BA Social Anthropology and Politics
About this course
Social anthropology and politics is a combination that illuminates human social life from two complementary angles. Anthropology is the comparative study of human societies and cultures, asking how different communities organise their social lives, make meaning, exercise authority, and sustain themselves over time. It demands sustained attention to context and a willingness to take seriously ways of life very different from one's own. Politics examines how power is distributed and contested, how institutions are structured, and how collective decisions are made at local, national, and international levels. Together, the two disciplines develop a sophisticated understanding of how human societies function and change.
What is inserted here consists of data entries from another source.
Lemma sup_exec now ev p p' w t t' :
  PipeOk p w -> feeds ev t t' -> pipe_exec D conn role io_split now ev p = Some p' ->
  PipeOk p' (track p' w) /\ sup_move ev w (track p' w).
Proof.
  intros Hok Hf E. destruct ev as [o|o|o|open|ev|ev]; try done; cbn in E.
  - destruct (is_sup_select (pp_sup p)) eqn:Esel; [|done]. injection E as <-. destruct o as [x|].
    + unfold forward_outbound. rewrite (po_l2cap _ _ Hok). by apply fall_back_move.
    + by apply teardown_move.
  - destruct (is_sup_select (pp_sup p)) eqn:Esel; [|done]. injection E as <-. destruct o as [b|].
    + by apply forward_inbound_move.
    + by apply teardown_move.
  - unfold sup_poll in E. pose proof Hok as [Hl Hs Hw Hp].
    destruct (pp_sup p) as [|x dl|x wd dl|x|dl|dl|] eqn:Es; try done; [|by rewrite Hl in E].
    apply bind_Some in E as (g & Hg & (es & Ha & [= <-])%bind_Some).
    assert (packets es = []) as Hes.
    { unfold await_gatt in Ha. destruct (gt_phase g); try (destruct (_ <=? _); [|done]);
        injection Ha as <-; try done; apply packets_Lost. }
    edestruct (tear_ok now (emit es (mkPipe (Sup.TearingGatt dl) (set_gatt None (pp_workers p))
      (pp_effects p))) w) as [Ho Ht]; [|done|].
    + constructor; cbn; [done|done|by intros g'|]. by rewrite packets_app, Hes, app_nil_r.
    + rewrite Ht. split; [done|by left].
Qed.

(** ** The sends of a node *)

(** The datagrams on their way to the channel of the worker. *)
Definition outgoing (w : Worker) : list Bytes := ps_datagram <$> bc_items (gt_outbound (wk w)).

Lemma move_outbound dev now g es g' :
  gatt_move dev conn role now g es g' ->
  accepts es g ++ (ps_datagram <$> bc_items (gt_outbound g'))
    `sublist_of` (ps_datagram <$> bc_items (gt_outbound g)).
Proof.
  intros Hm. assert (forall es, quiet es -> accepts es g = []) as Hq.
  { intros es0 [Hw _]. unfold accepts. by rewrite Hw. }
  destruct Hm as [x q ok c Hp Hpop He|bs q Hp Hpop Hb|bs q Hp Hpop Hb|Hp _|Hp _|d Hp Hn|d o Hp|Hp Hl|Hp
                 |o Hp|w m l c Hp Hlk Hlp|ma na fuel st n Hp Hn]; try done.
  - apply chan_pop_spec in Hpop as (-> & _ & _). unfold accepts. cbn. rewrite He.
    destruct ok; [by apply sublist_skip|by apply sublist_cons].
  - destruct o; [|done]. done.
  - cbn. unfold accepts. rewrite woken_Lost. apply sublist_nil_l.
  - cbn. unfold accepts, woken_sends. rewrite omap_app.
    pose proof (woken_Lost (bc_items (gt_outbound g))) as Hw. unfold woken_sends in Hw. rewrite Hw.
    destruct o; apply sublist_nil_l.
  - by rewrite Hq by apply quiet_write.
Qed.

(** ** The simulation *)

Record SiteInv (s : Site) : Prop := {
  st_own : Own D ho hi (tf_ann (si_traffic s)) (tf_reg (si_traffic s));
  st_pipe : PipeOk (si_pipe s) (si_worker s);
  st_sends : wk_accepted (si_worker s) ++ outgoing (si_worker s)
               ++ (ps_datagram <$> queued D ho (si_traffic s))
             `sublist_of` (ps_datagram <$> tf_asked (si_traffic s));
}.

(** Sends that move on, or are dropped, stay in order. *)
Lemma sends_pass a a' w w' po q q' xs l :
  a' ++ outgoing w' `sublist_of` a ++ outgoing w ++ (ps_datagram <$> po) ->
  po ++ q' `sublist_of` q ++ xs ->
  a ++ outgoing w ++ (ps_datagram <$> q) `sublist_of` (ps_datagram <$> l) ->
  a' ++ outgoing w' ++ (ps_datagram <$> q') `sublist_of` (ps_datagram <$> (l ++ xs)).
Proof.
  intros Hw Hq Hi. rewrite app_assoc. etrans; [by apply sublist_app; [exact Hw|]|].
  rewrite <- !app_assoc, <- fmap_app.
  etrans; [apply sublist_app; [done|apply sublist_app; [done|apply (fmap_sublist ps_datagram _ _ Hq)]]|].
  rewrite !fmap_app, !app_assoc, <- (app_assoc a). by apply sublist_app.
Qed.

Context (devR : DeviceId) (connR : StableConnId) (roleR : ConnectRole.t).
Local Abbreviation dstep := (duplex_step D devR conn connR role roleR).

Lemma loss_sublist A B x y y' z :
  y' `sublist_of` y -> rtc dstep (mkDuplex A B x (y ++ z)) (mkDuplex A B x (y' ++ z)).
Proof.
  intros Hs. assert (forall pre, rtc dstep (mkDuplex A B x (pre ++ y ++ z))
    (mkDuplex A B x (pre ++ y' ++ z))) as H; [|apply (H [])].
  induction Hs as [|m l1 l2 _ IH|m l1 l2 _ IH]; intros pre; [done| |].
  - specialize (IH (pre ++ [m])). by rewrite <- !app_assoc in IH.
  - eapply rtc_l; [apply (dx_lossBA _ _ _ _ _ _ A B x pre m (l2 ++ z))|apply IH].
Qed.

(** A step of the registry or its store, by what the pipe sees of it. *)
Lemma traffic_seen t t' po pi bs :
  traffic_step D ho hi t t' -> Own D ho hi (tf_ann t) (tf_reg t) ->
  tf_out t' = tf_out t ++ po -> tf_in t' = tf_in t ++ pi -> tf_arrived t' = tf_arrived t ++ bs ->
  exists xs, tf_asked t' = tf_asked t ++ xs /\ Own D ho hi (tf_ann t') (tf_reg t') /\
    po ++ queued D ho t' `sublist_of` queued D ho t ++ xs /\
    pi ++ buffered D hi t' `sublist_of` buffered D hi t ++ bs.
Proof.
  intros Hst Ho Eo Ei Ea.
  destruct (traffic_moves D ho hi t t' Hst Ho)
    as (xs & bs' & po' & pi' & Ex & Eb & Eo' & Ei' & Ho' & Hx & Hb).
  rewrite Eo in Eo'. rewrite Ei in Ei'. rewrite Ea in Eb. simplify_list_eq. eauto 10.
Qed.

(** What a step of the node does, seen from the two workers: [cons] comes off the
    link, [out] goes on the other one. *)
Definition simulates (s : Site) (cons out : list Bytes) (s' : Site) : Prop :=
  SiteInv s' /\ forall R x y,
    rtc dstep (mkDuplex (si_worker s) R x (buffered D hi (si_traffic s) ++ cons ++ y))
      (mkDuplex (si_worker s') R (x ++ out) (buffered D hi (si_traffic s') ++ y)).
(** Framed messages survive any fragmentation of the stream.  A message whose
    encoding is within the limit is read back as sent from any stream that
    begins with its frame, however it is cut into pieces, and what follows stays
    in the stream; one above the limit is refused; and a stream that ends inside
    the payload gives an error, never a message. *)
Theorem read_msg_roundtrip (m : ChatMsg.t) (payload rest : Bytes) (s : RecvStream) :
  to_allocvec m = Some payload ->
  Z.of_nat (length payload) < 2 ^ 32 ->
  (mjoin (rs_chunks s) = encode_msg m ++ rest ->
     if Z.of_nat (length payload) <=? MAX_MSG
     then exists s', read_msg s = (inr m, s') /\ mjoin (rs_chunks s') = rest
     else (read_msg s).1 = inl (ReadError.TooLarge (Z.of_nat (length payload)))) /\
  (mjoin (rs_chunks s) `prefix_of` encode_msg m -> mjoin (rs_chunks s) <> encode_msg m ->
     exists e, (read_msg s).1 = inl e).
Proof.
  intros Hp Hl. set (n := Z.of_nat (length payload)) in *.
  assert (encode_msg m = to_be_bytes32 n ++ payload) as He by (unfold encode_msg; by rewrite Hp).
  rewrite He. unfold read_msg. split.
  - intros Hj. rewrite <- app_assoc in Hj.
    destruct (read_msg_len _ (rs_error s) n _ ltac:(lia) Hj) as (s1 & -> & Hr & Her).
    rewrite from_be_to_be by lia. destruct (Z.leb_spec n MAX_MSG); destruct (Z.ltb_spec MAX_MSG n); try lia.
    2: done. unfold n. rewrite Nat2Z.id.
    pose proof (read_exact_spec (length payload) [] (rs_chunks s1) (rs_error s1) ltac:(cbn; lia)) as H'.
    cbn zeta in H'. rewrite Hr in H'. cbn [app] in H'.
    destruct (read_exact _ _ _ _) as [[e|bs] s2].
    + destruct H' as [H' _]. rewrite length_app in H'. lia.
    + destruct H' as (_ & -> & H' & _). rewrite take_app_length, (from_to_allocvec _ _ Hp).
      rewrite drop_app_length in H'. eauto.
  - intros [k Hk] Hne.
    assert (length (to_be_bytes32 n) = 4%nat) as H4
      by (unfold to_be_bytes32; by rewrite length_reverse, length_to_le_bytes).
    assert (k <> []) as Hk0 by (intros ->; rewrite app_nil_r in Hk; by rewrite Hk in Hne).
    pose proof (read_exact_spec 4 [] (rs_chunks s) (rs_error s) ltac:(cbn; lia)) as H1. cbn zeta in H1.
    destruct (read_exact 4 _ _ _) as [[e|lb] s1]; [by eexists|].
    destruct H1 as (Hge & -> & Hr & Her). cbn [app] in *.
    assert (take 4 (mjoin (rs_chunks s)) = to_be_bytes32 n) as ->.
    { rewrite <- (take_app_le _ k) by done. rewrite <- Hk, <- H4. apply take_app_length. }
    rewrite from_be_to_be by lia. destruct (MAX_MSG <? n); [by eexists|]. unfold n. rewrite Nat2Z.id.
    pose proof (read_exact_spec (length payload) [] (rs_chunks s1) (rs_error s1) ltac:(cbn; lia)) as H2.
    cbn zeta in H2. destruct (read_exact _ _ _ _) as [[e|bs] s2]; [by eexists|].
    destruct H2 as (H2 & _). cbn [app] in H2. rewrite Hr, length_drop in H2.
    apply (f_equal length) in Hk. rewrite !length_app in Hk. destruct k; [done|]. cbn in Hk. lia.
Qed.
End Frames.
At the School of Oriental and African Studies this three-year full-time programme is taught within an institution with unparalleled depth in the study of Africa, Asia, the Middle East, and the wider developing world. This gives your study of both anthropology and politics a distinctive global orientation, situating questions of governance, social organisation, identity, and power in contexts beyond the Western European and North American perspectives that dominate many university curricula. You will engage with ethnographic methods and social theory alongside political science, comparative politics, and international relations. A foundation year route is available for students who would benefit from additional preparation before beginning the main degree. Graduates from social anthropology and politics are well prepared for careers in international development, diplomacy, the civil service, NGOs, journalism, policy research, and international organisations. The combination of in-depth cultural knowledge, particularly of the Global South, with analytical understanding of political structures is genuinely rare and valued in organisations working across regional and national boundaries. Many graduates also continue to postgraduate study in anthropology, political science, development studies, or international relations, often with a geographic specialism in Africa, South Asia, East Asia, or the Middle East.